There is a famous in typed functional programming circles maxim that says “make illegal states unrepresentable”. Following this maxim generally leads to code that is more likely correct, but in each specific instance we should check that we are indeed getting closer to our goal (writing correct code) instead of following a cargo cult.

So let’s examine whether avoiding unrepresentable negative states serves us well here.

If our program is correct and never arrives at a negative result, it does not matter whether we use Int or Word. (I’m setting overflow issues aside for now.)

Thus, we only need to consider a case when we subtract a bigger number from a smaller number because of a logic flaw in our program.

Here is what happens depending on what type we use:

> 2 - 3 :: Int
-1
> 2 - 3 :: Word
18446744073709551615

Which answer would you prefer?

Even though technically -1 doesn’t satisfy our constraints and 18446744073709551615 does, I would choose -1 over 18446744073709551615 any day, for two reasons:

  1. There is a chance that some downstream computation will recognize a negative number and report an error.

    A stock exchange won’t let me buy -1 shares, and the engine won’t let me set the speed to -1 km/h. (These are terrible examples, I know, but hopefully they illustrate my point.)

    Will those systems also reject 18446744073709551615 shares or km/h? If they are well designed, yes, but I’d rather not test this in production.

  2. For a human, it is easier to notice the mistake if the answer does not make any sense at all than if the answer kinda makes sense.

    If an experienced programmer sees an unexpectedly huge number like 18446744073709551615, she will easily connect it to an underflow, although it’s an extra logical step she has to make. A less experienced programmer might spend quite a bit of time figuring this out.

In any case, I don’t see any advantage of replacing an invalid number such as -1 with a technically-valid-but-meaningless number like 18446744073709551615.

Ben Millwood said it well:

I moreover feel like, e.g. length :: [a] -> Word (or things of that ilk) would be even more of a mistake, because type inference will spread that Word everywhere, and 2 - 3 :: Word is catastrophically wrong. Although it seems nice to have an output type for non-negative functions that only has non-negative values, in fact Word happily supports subtraction, conversion from Integer, even negation (!) without a hint that anything has gone amiss. So I just don’t believe that it is a type suitable for general “positive integer” applications.
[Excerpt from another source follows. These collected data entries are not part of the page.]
(* ===== verification/BitmapStorage.v ===== *)
(** * The storages of a bitmap

    Models [zircon/system/ulib/bitmap/include/bitmap/storage.h]: memory from the heap, a fixed
    array, and a mapped virtual memory object (VMO). The class [Storage] is the interface that
    [raw-bitmap.h] asks of the template parameter [Storage], and [StorageLaws] what a bitmap
    relies on; the three storages are instances of both.

    Memory is a list of 64-bit words. What the heap and the system calls answer is an input. *)

From S2P Require Import Prelude Types.

Definition is_word (w : Z) : Prop := 0 <= w < 2 ^ 64.

(** [st_words] is the memory behind [GetData()]; [st_store] writes to it. *)
Class Storage (S : Type) := {
  st_env : Type;
  st_words : S -> list Z;
  st_store : list Z -> S -> S;
  st_has_grow : bool;
  st_Allocate : Z -> st_env -> S -> option (S * zx_status_t);
  st_Grow : Z -> st_env -> S -> option (S * zx_status_t)
}.

(** [st_wf] holds at all times, [st_live] once an allocation succeeded. A storage that answered
    [ZX_OK] holds the bytes it was asked for, and growing keeps the words that fit the size asked
    for, whatever the answer is. *)
Class StorageLaws (S : Type) `{Storage S} := {
  st_wf : S -> Prop;
  st_live : S -> Prop;
  st_wf_words s : st_wf s -> Forall is_word (st_words s);
  st_store_ok l s : st_wf s -> length l = length (st_words s) -> Forall is_word l ->
    st_wf (st_store l s) /\ st_words (st_store l s) = l /\ (st_live s -> st_live (st_store l s));
  st_Allocate_ok n e s s' st : st_wf s -> 0 <= n <= 2 ^ 61 -> st_Allocate n e s = Some (s', st) ->
    st_wf s' /\ (st = ZX_OK -> st_live s' /\ n <= 8 * zlen (st_words s'));
  st_Grow_ok n e s s' st : st_wf s -> st_live s -> 0 <= n <= 2 ^ 61 -> st_Grow n e s = Some (s', st) ->
    st_wf s' /\ st_live s' /\ (st = ZX_OK -> n <= 8 * zlen (st_words s')) /\
    (forall i : nat, 8 * (Z.of_nat i + 1) <= n -> (i < length (st_words s))%nat -> st_words s' !! i = st_words s !! i);
  st_Grow_answers n e s : st_has_grow = true -> is_Some (st_Grow n e s)
}.

(** ** Memory from the heap *)

(** No words when nothing was allocated yet. *)
Record DefaultStorage := mkDefault { d_storage_ : list Z }.

(** The answer of [new]: whether it succeeded, and the bytes found in the new memory. *)
Definition DefaultStorage_Allocate (size : Z) (e : bool * (nat -> Z)) (s : DefaultStorage) : option (DefaultStorage * zx_status_t) :=
  if negb (fst e) then Some (s, ZX_ERR_NO_MEMORY)
  else Some (mkDefault ((fun i => wrap64 (snd e i)) <$> seq 0 (Z.to_nat ((size + 7) / 8))), ZX_OK).

#[export] Instance DefaultStorage_Storage : Storage DefaultStorage := {
  st_env := bool * (nat -> Z);
  st_words := d_storage_;
  st_store l _ := mkDefault l;
  st_has_grow := false;
  st_Allocate := DefaultStorage_Allocate;
  st_Grow _ _ _ := None
}.

(** ** A fixed array *)

Record FixedStorage (N : Z) := mkFixed { f_storage_ : list Z }.
Arguments mkFixed {N} _.
Arguments f_storage_ {N} _.

(** A failed assertion is [None]. *)
Definition FixedStorage_Allocate {N : Z} (size : Z) (e : unit) (s : FixedStorage N) : option (FixedStorage N * zx_status_t) :=
  if size <=? N then Some (s, ZX_OK) else None.

#[export] Instance FixedStorage_Storage N : Storage (FixedStorage N) := {
  st_env := unit;
  st_words := f_storage_;
  st_store l _ := mkFixed l;
  st_has_grow := false;
  st_Allocate := FixedStorage_Allocate;
  st_Grow _ _ _ := None
}.

(** ** A mapped VMO *)

Definition PAGE_SIZE : Z := 4096.

Definition round_up (val multiple : Z) : Z :=
  if val =? 0 then 0
  else if bool_decide (multiple = 2 ^ Z.log2 multiple) then Z.land (wrap64 (val + (multiple - 1))) (wrap64 (Z.lnot (multiple - 1)))
  else wrap64 (val + (multiple - 1)) / multiple * multiple.

(** [v_vmo_] is the contents of the VMO, in words, [None] without one. Two fields are not in the source: [v_len] is
    the number of bytes that are mapped at [mapped_addr_], zero when it is 0, and [v_lost] the
    number of bytes that are mapped elsewhere and that the storage no longer knows of. *)
Record VmoStorage := mkVmo { v_vmo_ : option (list Z); v_size_ : Z; v_len : Z; v_lost : Z }.

Definition VmoStorage_new : VmoStorage := mkVmo None 0 0 0.

(** [zx_vmar_unmap] of [size_] bytes at [mapped_addr_]; what is mapped behind them stays. *)
Definition Release (s : VmoStorage) : VmoStorage :=
  if v_len s =? 0 then s else mkVmo (v_vmo_ s) (v_size_ s) 0 (v_lost s + (v_len s - v_size_ s)).

(** The answers of the system calls. *)
Record VmoEnv := mkVmoEnv { e_create : zx_status_t; e_map : zx_status_t; e_set_size : zx_status_t; e_get_info : zx_status_t;
  e_extend : zx_status_t; e_remap : zx_status_t; e_unmap : zx_status_t }.

(** [zx_vmo_create] and [zx_vmo_set_size]: new memory reads as zero. *)
Definition vmo_resize (bytes : Z) (l : list Z) : list Z :=
  take (Z.to_nat (bytes / 8)) l ++ replicate (Z.to_nat (bytes / 8) - length l) 0.

Definition VmoStorage_Allocate (size : Z) (e : VmoEnv) (s : VmoStorage) : option (VmoStorage * zx_status_t) :=
  let s := Release s in
  let size := round_up size PAGE_SIZE in
  if negb (bool_decide (e_create e = ZX_OK)) then Some (mkVmo None size 0 (v_lost s), e_create e) else
  if negb (bool_decide (e_map e = ZX_OK)) then Some (mkVmo None size 0 (v_lost s), e_map e) else
  Some (mkVmo (Some (vmo_resize size [])) size size (v_lost s), ZX_OK).

(** The first mapping is at a fixed place, right behind the first [size_] bytes, and is refused
    when something is mapped there. *)
Definition VmoStorage_Grow (size : Z) (e : VmoEnv) (s : VmoStorage) : option (VmoStorage * zx_status_t) :=
  if size <=? v_size_ s then Some (s, ZX_OK) else
  let size := round_up size PAGE_SIZE in
  match v_vmo_ s with None => Some (s, ZX_ERR_BAD_HANDLE) | Some vmo =>
  if negb (bool_decide (e_set_size e = ZX_OK)) then Some (s, e_set_size e) else
  let vmo := Some (vmo_resize size vmo) in
  if negb (bool_decide (e_get_info e = ZX_OK)) then Some (mkVmo vmo (v_size_ s) (v_len s) (v_lost s), e_get_info e) else
  if bool_decide (e_extend e = ZX_OK) && (v_len s =? v_size_ s) then Some (mkVmo vmo (v_size_ s) size (v_lost s), ZX_OK) else
  if negb (bool_decide (e_remap e = ZX_OK)) then Some (mkVmo vmo (v_size_ s) (v_len s) (v_lost s), e_remap e) else
  if negb (bool_decide (e_unmap e = ZX_OK)) then Some (mkVmo vmo (v_size_ s) (v_len s) (v_lost s + size), e_unmap e) else
  Some (mkVmo vmo (v_size_ s) size (v_lost s + (v_len s - v_size_ s)), ZX_OK)
  end.

(** Memory is there where the mapping and the VMO both reach. *)
Definition vmo_words (s : VmoStorage) : list Z := take (Z.to_nat (v_len s / 8)) (default [] (v_vmo_ s)).

#[export] Instance VmoStorage_Storage : Storage VmoStorage := {
  st_env := VmoEnv;
  st_words := vmo_words;
  st_store l s := mkVmo ((fun vmo => l ++ drop (length l) vmo) <$> v_vmo_ s) (v_size_ s) (v_len s) (v_lost s);
  st_has_grow := true;
  st_Allocate := VmoStorage_Allocate;
  st_Grow := VmoStorage_Grow
}.

(** ** The storages obey the laws *)

#[export] Instance DefaultStorage_laws : StorageLaws DefaultStorage.
Proof.
  refine {| st_wf s := Forall is_word (d_storage_ s); st_live _ := True |}; try done.
  intros n [[] junk] s s' st Hwf Hn [= <- <-]; cbn [fst snd st_words d_storage_ DefaultStorage_Storage]; [split|done].
  - apply Forall_fmap, Forall_true. intros i. apply (wrap_range 64). lia.
  - intros _. split; [done|]. unfold zlen. rewrite length_fmap, length_seq.
    pose proof (Z_div_mod_eq_full (n + 7) 8). pose proof (Z.mod_pos_bound (n + 7) 8). lia.
Defined.

#[export] Instance FixedStorage_laws N : StorageLaws (FixedStorage N).
Proof.
  refine {| st_wf (s : FixedStorage N) := Forall is_word (f_storage_ s) /\ zlen (f_storage_ s) = (N + 7) / 8; st_live _ := True |}.
  - by intros s [? _].
  - intros l s [_ HN] Hl Hw. cbn [st_words st_store FixedStorage_Storage f_storage_] in *. unfold zlen in *. by rewrite Hl.
  - intros n [] s s' st Hwf Hn. cbn [st_Allocate FixedStorage_Storage]. unfold FixedStorage_Allocate.
    destruct (Z.leb_spec n N); [|done]. intros [= <- <-]. split; [done|]. intros _. split; [done|].
    cbn [st_words FixedStorage_Storage]. rewrite (proj2 Hwf).
    pose proof (Z_div_mod_eq_full (N + 7) 8). pose proof (Z.mod_pos_bound (N + 7) 8). lia.
  - done.
  - done.
Defined.

Lemma round_up_page n : 0 <= n <= 2 ^ 61 -> n <= round_up n PAGE_SIZE < n + PAGE_SIZE /\ exists k, 0 <= k /\ round_up n PAGE_SIZE = 512 * k * 8.
Proof.
  intros Hn. assert (Hp : PAGE_SIZE = 4096) by done. unfold round_up. destruct (Z.eqb_spec n 0); [split; [lia|]; exists 0; lia|].
  rewrite bool_decide_eq_true_2 by done. rewrite wrap_small by lia.
  assert (Heq : Z.land (n + (PAGE_SIZE - 1)) (wrap64 (Z.lnot (PAGE_SIZE - 1))) = (n + 4095) / 2 ^ 12 * 2 ^ 12).
  { replace (n + (PAGE_SIZE - 1)) with (n + 4095) by lia. rewrite <-Z.shiftr_div_pow2, <-Z.shiftl_mul_pow2, <-Z.ldiff_ones_r by lia.
    apply Z.bits_inj'. intros k Hk. rewrite Z.land_spec, Z.ldiff_spec. unfold wrap. rewrite <-Z.land_ones, Z.land_spec by lia.
    change (Z.ones 12) with (PAGE_SIZE - 1). destruct (Z.ltb_spec k 64).
    - rewrite Z.lnot_spec, (Z.ones_spec_low 64) by lia. by rewrite andb_true_r.
    - rewrite (Z.bits_above_log2 (n + 4095)); [done|lia|]. apply Z.log2_lt_pow2; [lia|]. 
      apply Z.lt_le_trans with (2 ^ 64); [lia|]. apply Z.pow_le_mono_r; lia. }
  rewrite Heq, Hp. pose proof (Z_div_mod_eq_full (n + 4095) (2 ^ 12)). pose proof (Z.mod_pos_bound (n + 4095) (2 ^ 12)).
  split; [lia|]. exists ((n + 4095) / 2 ^ 12). lia.
Qed.

Lemma vmo_resize_len bytes l : length (vmo_resize bytes l) = Z.to_nat (bytes / 8).
Proof. unfold vmo_resize. rewrite length_app, length_take, length_replicate. lia. Qed.

Lemma vmo_resize_words bytes l : Forall is_word l -> Forall is_word (vmo_resize bytes l).
Proof. intros Hl. apply Forall_app_2; [by apply Forall_take|]. apply Forall_replicate. unfold is_word. lia. Qed.

Lemma vmo_resize_lookup bytes l i : (i < length l)%nat -> 8 * (Z.of_nat i + 1) <= bytes -> vmo_resize bytes l !! i = l !! i.
Proof.
  intros Hi Hb. assert (Z.of_nat i + 1 <= bytes / 8) by (apply Z.div_le_lower_bound; lia).
  unfold vmo_resize. rewrite lookup_app_l by (rewrite length_take; lia). by rewrite lookup_take_lt by lia.
Qed.

Definition vmo_wf (s : VmoStorage) : Prop := Forall is_word (default [] (v_vmo_ s)) /\ 0 <= v_len s.

Definition vmo_live (s : VmoStorage) : Prop :=
  exists vmo, v_vmo_ s = Some vmo /\ 0 <= v_size_ s <= v_len s /\ v_size_ s <= 8 * zlen vmo /\ v_len s = 8 * (v_len s / 8).

Lemma vmo_grow_laws n e s s' st : vmo_wf s -> vmo_live s -> 0 <= n <= 2 ^ 61 -> VmoStorage_Grow n e s = Some (s', st) ->
  vmo_wf s' /\ vmo_live s' /\ (st = ZX_OK -> n <= 8 * zlen (vmo_words s')) /\
  (forall i : nat, 8 * (Z.of_nat i + 1) <= n -> (i < length (vmo_words s))%nat -> vmo_words s' !! i = vmo_words s !! i).
Proof.
  destruct s as [vmo_ sz len lost]. intros [Hw Hlen] (vmo & Hv & Hsz & Hvl & Hmul) Hn. cbn [v_vmo_ v_size_ v_len v_lost] in *. subst vmo_.
  unfold VmoStorage_Grow. cbn [v_vmo_ v_size_ v_len v_lost]. destruct (round_up_page n Hn) as [Hr (k & Hk & Hrk)].
  assert (Hsame : n <= sz -> n <= 8 * zlen (vmo_words (mkVmo (Some vmo) sz len lost))).
  { intros. unfold zlen, vmo_words in *. cbn. rewrite length_take. lia. }
  destruct (Z.leb_spec n sz); [intros [= <- <-]; split_and!; try done; [exists vmo; done|auto]|].
  destruct (bool_decide (e_set_size e = _)) eqn:Hset; cbn [negb];
    [|intros [= <- <-]; apply bool_decide_eq_false in Hset; split_and!; try done; exists vmo; done].
  assert (Hnew : forall len' lost', 0 <= len' -> len' = 8 * (len' / 8) -> sz <= len' -> (len' = len \/ len' = round_up n PAGE_SIZE) ->
    let s' := mkVmo (Some (vmo_resize (round_up n PAGE_SIZE) vmo)) sz len' lost' in
    vmo_wf s' /\ vmo_live s' /\ (len' = round_up n PAGE_SIZE -> n <= 8 * zlen (vmo_words s')) /\
    (forall i : nat, 8 * (Z.of_nat i + 1) <= n -> (i < length (vmo_words (mkVmo (Some vmo) sz len lost)))%nat ->
       vmo_words s' !! i = vmo_words (mkVmo (Some vmo) sz len lost) !! i)).
  { intros len' lost' H0 H8 Hs Hor s0. subst s0. split_and!.
    - split; [by apply vmo_resize_words|done].
    - eexists. split_and!; [done|cbn [v_size_ v_len]; lia|cbn [v_size_ v_len]; lia| |done]. unfold zlen. rewrite vmo_resize_len. cbn [v_size_]. rewrite Hrk, Z_div_mult by lia. lia.
    - intros ->. unfold zlen, vmo_words. cbn. rewrite length_take, vmo_resize_len. rewrite Hrk, Z_div_mult by lia. lia.
    - unfold vmo_words. cbn. intros i Hi. rewrite length_take. intros Hil.
      rewrite !lookup_take_lt; [apply vmo_resize_lookup|..]; [lia..|]. destruct Hor as [-> | ->]; [lia|].
      rewrite Hrk, Z_div_mult by lia. lia. }
  assert (Hr8 : round_up n PAGE_SIZE = 8 * (round_up n PAGE_SIZE / 8)) by (rewrite Hrk, Z_div_mult by lia; lia).
  repeat case_match; intros [= <- <-]; rewrite ?negb_true_iff, ?bool_decide_eq_false in *;
    match goal with |- vmo_wf (mkVmo _ _ ?len' ?lost') /\ _ => destruct (Hnew len' lost') as (? & ? & Hok & ?); [lia..|] end;
    split_and!; try done; intros ?; first [by apply Hok | by exfalso].
Qed.

#[export] Instance VmoStorage_laws : StorageLaws VmoStorage.
Proof.
  refine {| st_wf := vmo_wf; st_live := vmo_live |}.
  - intros s [Hw _]. by apply Forall_take.
  - intros l [vmo sz len lost] [Hw Hlen] Hl Hf. cbn [st_words st_store VmoStorage_Storage] in *. unfold vmo_words in *.
    cbn [v_vmo_ v_size_ v_len v_lost] in *. destruct vmo as [vmo|]; cbn [default from_option fmap option_fmap option_map id] in *.
    + rewrite length_take in Hl. split_and!; [split; [|done]| |].
      * apply Forall_app_2; [done|]. by apply Forall_drop.
      * destruct (decide (Z.to_nat (len / 8) <= length vmo)%nat); [rewrite take_app_length' by lia; done|].
        rewrite drop_ge, app_nil_r by lia. apply take_ge. lia.
      * intros (vmo' & [= <-] & H1 & H2 & H3). eexists. split_and!; try done; try apply H1. cbn [v_size_] in *.
        unfold zlen in *. rewrite length_app, length_drop. lia.
    + rewrite length_take in Hl. destruct l; [|cbn [length] in Hl; lia]. rewrite take_nil. split_and!; done.
  - intros n e s s' st [Hw Hlen] Hn. cbn [st_Allocate VmoStorage_Storage]. unfold VmoStorage_Allocate.
    destruct (round_up_page n Hn) as [Hr (k & Hk & Hrk)].
    repeat case_match; intros [= <- <-]; rewrite ?negb_true_iff, ?bool_decide_eq_false in *; (split; [split; [|cbn; lia]|try done]); [done..| |].
    + by apply vmo_resize_words.
    + intros _. unfold vmo_live, zlen. cbn [st_words VmoStorage_Storage]. unfold vmo_words. cbn [v_vmo_ v_size_ v_len default from_option id].
      split; [eexists; split; [done|]|]; rewrite ?length_take, ?vmo_resize_len; rewrite Hrk, Z_div_mult by lia; lia.
  - exact vmo_grow_laws.
  - intros n e s _. cbn [st_Grow VmoStorage_Storage]. unfold VmoStorage_Grow. repeat case_match; eauto.
Defined.
Lemma raw_grow_refines size e b m : holds b m -> op_usable (OpGrow size e) b = true ->
  exists b' r m', raw_step (OpGrow size e) b = Some (b', r) /\ bits_step (OpGrow size e) r m = Some m' /\ holds b' m'.
Proof.
  intros Hh Hu. pose proof Hh as (Hok & Hsz & Hb). cbn [op_usable] in Hu. rewrite andb_true_iff, is_size_spec in Hu. destruct Hu as [Hs Hu].
  cbn [raw_step bits_step]. destruct st_has_grow eqn:Hg; cbn [negb].
  2:{ exists b, (RStatus ZX_ERR_NO_RESOURCES), m. unfold Grow. rewrite Hg. split_and!; [done|apply expect_same|done]. }
  rewrite <-Hsz. destruct (Z.ltb_spec size (size_ b)) as [Hlt|Hge].
  { exists b, (RStatus ZX_ERR_INVALID_ARGS), m. unfold Grow. rewrite Hg, (proj2 (Z.ltb_lt _ _)) by done.
    split_and!; [done|apply expect_same|done]. }
  destruct (decide (size = size_ b)) as [->|].
  { exists b, (RStatus ZX_OK), (resize (size_ b) m). unfold Grow. rewrite Hg, Z.ltb_irrefl, Z.eqb_refl. split_and!; [done..|].
    apply (holds_ext _ m); [done|done|]. cbn [resize bs_bit]. intros i Hi. by rewrite (proj2 (Z.ltb_lt _ _)) by lia. }
  rewrite orb_true_iff, andb_true_iff, !Z.leb_le, Z.ltb_lt in Hu. destruct (Grow_holds b m size e) as (b' & st & -> & Hb'); [done|done|lia..|].
  exists b', (RStatus st). eexists. split_and!; done.
Qed.

Lemma raw_step_refines op b m : holds b m -> op_usable op b = true ->
  exists b' r m', raw_step op b = Some (b', r) /\ bits_step op r m = Some m' /\ holds b' m'.
Proof.
  intros Hh Hu. pose proof Hh as (Hok & Hsz & Hb). destruct op as [o x|o x| |size|size e|size e|o x|v o x n|v o x n]; [..|by apply raw_grow_refines| | | |].
  all: cbn [op_usable] in Hu; rewrite ?andb_true_iff, ?is_size_spec in Hu; cbn [raw_step bits_step].
  - pose proof (Set_holds b m o x Hh ltac:(lia)) as Hs. destruct (invalid_range m o x); [|destruct Hs as (b' & Hs & Hb')]; rewrite Hs;
      do 3 eexists; (split; [done|split; [apply expect_same|done]]).
  - pose proof (Clear_holds b m o x Hh ltac:(lia)) as Hs. destruct (invalid_range m o x); [|destruct Hs as (b' & Hs & Hb')]; rewrite Hs;
      do 3 eexists; (split; [done|split; [apply expect_same|done]]).
  - destruct (ClearAll_holds b Hok) as (b' & -> & Hb'). rewrite Hsz in Hb'. do 3 eexists. split; [done|split; [apply expect_same|done]].
  - destruct (Z.ltb_spec (bs_size m) size).
    + unfold Shrink. rewrite (proj2 (Z.ltb_lt _ _)) by lia. do 3 eexists. split; [done|split; [apply expect_same|done]].
    + destruct (Shrink_holds b m size Hh) as [-> Hb']; [lia|]. do 3 eexists. split; [done|split; [apply expect_same|done]].
  - destruct Hu as [Hs Hu]. destruct (Z.eqb_spec size 0) as [->|].
    + do 3 eexists. split; [done|split; [apply expect_same|]]. destruct Hok as (Hwf & _). split_and!; [|done|cbn [bs_size no_bits]; intros; lia].
      split_and!; [done..|]. cbn [size_]. lia.
    + cbn [orb] in Hu. destruct (st_Allocate _ e (bits_ b)) as [[bits st]|] eqn:Ha; [|done]. apply bool_decide_eq_true in Hu as ->.
      destruct (Reset_holds b size e bits Hok) as (b' & -> & Hb'); [lia|done|]. do 3 eexists. split; [done|split; [apply expect_same|done]].
  - rewrite (Get_eq b m) by (done || lia). do 3 eexists. split; [done|split; [apply expect_same|done]].
  - rewrite (Find_eq b m) by (done || lia). do 3 eexists. split; [done|split; [apply expect_same|done]].
  - rewrite (ReverseFind_eq b m) by (done || lia). do 3 eexists. split; [done|split; [apply expect_same|done]].
Qed.

Lemma raw_run_refines ops b m : holds b m -> run_usable ops b = true ->
  exists b' rs m', raw_run ops b = Some (b', rs) /\ bits_run ops rs m = Some m' /\ holds b' m'.
Proof.
  revert b m. induction ops as [|op ops IH]; intros b m Hh Hu; [by exists b, [], m|].
  cbn [run_usable] in Hu. apply andb_true_iff in Hu as [Ho Hu].
  destruct (raw_step_refines op b m Hh Ho) as (b1 & r & m1 & Hs & Hm & Hh1). rewrite Hs in Hu.
  destruct (IH b1 m1 Hh1 Hu) as (b2 & rs & m2 & Hr & Hm2 & Hh2). exists b2, (r :: rs), m2.
  cbn [raw_run bits_run]. rewrite Hs. cbn [mbind option_bind]. rewrite Hr, Hm. by split_and!.
Qed.

Lemma new_holds (s : T) : st_wf s -> holds (RawBitmap_new s) (no_bits 0).
Proof. intros. split_and!; [|done|cbn [bs_size no_bits]; intros; lia]. split_and!; [done..|]. cbn [size_ RawBitmap_new]. lia. Qed.

End Spec.

(** ** The bitmap is a sequence of bits *)

(** C17. The searches that go a word at a time equal the searches that look at one bit after the
    other: on every bitmap whose storage covers it, and for all arguments of type size_t, Scan
    and ReverseScan give the first and the last bit of the range that differs, Find and
    ReverseFind the first and the last run, and Get the first bit that is not set. In particular
    they all return, and read no word outside of the storage. *)
Theorem raw_searches_equal {T : Type} {HS : Storage T} {HL : StorageLaws T} (b : RawBitmap T) (m : Bits) (is_set : bool) (bitoff bitmax run_len : Z) :
  holds b m -> is_size bitoff = true -> is_size bitmax = true -> is_size run_len = true ->
  Scan bitoff bitmax is_set b = Some (ref_scan m bitoff bitmax is_set) /\
  ReverseScan bitoff bitmax is_set b = Some (ref_reverse_scan m bitoff bitmax is_set) /\
  Get bitoff bitmax b = Some (ref_get m bitoff bitmax) /\
  Find is_set bitoff bitmax run_len true b = Some (ref_answer (ref_find m is_set bitoff bitmax run_len) bitoff bitmax) /\
  ReverseFind is_set bitoff bitmax run_len true b = Some (ref_answer (ref_reverse_find m is_set bitoff bitmax run_len) bitoff bitmax).
Proof.
  rewrite !is_size_spec. intros Hh Ho Hm Hr.
  split_and!; [apply Scan_eq|apply ReverseScan_eq|apply Get_eq|apply Find_eq|apply ReverseFind_eq]; done || lia.
Qed.

Definition two_words : RawBitmap DefaultStorage := mkRaw 100 true (mkDefault [2 ^ 63 + 6; 5]).

Lemma two_words_holds : holds two_words (mkBits 100 (bit two_words)).
Proof.
  split_and!; [|done..]. split_and!; [|cbn [size_ two_words]; lia..|].
  - repeat apply Forall_cons_2; [unfold is_word; lia..|apply Forall_nil_2].
  - intros _. split_and!; [done..|]. cbn [size_ bits_ two_words st_words DefaultStorage_Storage d_storage_]. unfold zlen. cbn [length]. lia.
Qed.

Lemma raw_searches_equal_witness :
  Find true 3 100 2 true two_words = Some (ZX_OK, Some 63) /\ ReverseFind true 0 100 2 true two_words = Some (ZX_OK, Some 63).
Proof.
  destruct (raw_searches_equal two_words _ true 3 100 2 two_words_holds) as (_ & _ & _ & -> & _); [reflexivity..|].
  destruct (raw_searches_equal two_words _ true 0 100 2 two_words_holds) as (_ & _ & _ & _ & ->); [reflexivity..|].
  split; vm_compute; reflexivity.
Defined.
Moritz Kiefer makes another great point:

One problem that I’ve run into quite a few times with Word is [0 .. n - 1] which is quite common if you’re mapping over array indices. That alone has mostly resulted in me being really careful when I use Word.

Here Moritz is referring to the fact that the expression [0 .. n-1] :: [Word] results in the list of all integers 0 <= i < n unless n is 0, in which case n-1 wraps to maxBound.

Natural

There is a way to get the best of both worlds, though: the Natural type from Numeric.Natural.

  1. It is an arbitrary-precision integer, so we don’t have to worry about overflow.

  2. It is a non-negative type, so the invalid state is not representable.

  3. It raises an exception upon underflow, making the errors in the code prominent:

    > 2 - 3 :: Natural
    *** Exception: arithmetic underflow

There are perhaps a couple of valid use cases for Word that I can think of, but they are fairly exotic. (I am not talking here about the types such as Word32 or Word64, which are indespensible for bit manipulation.) Most of the time we should prefer either Int or Natural to Word.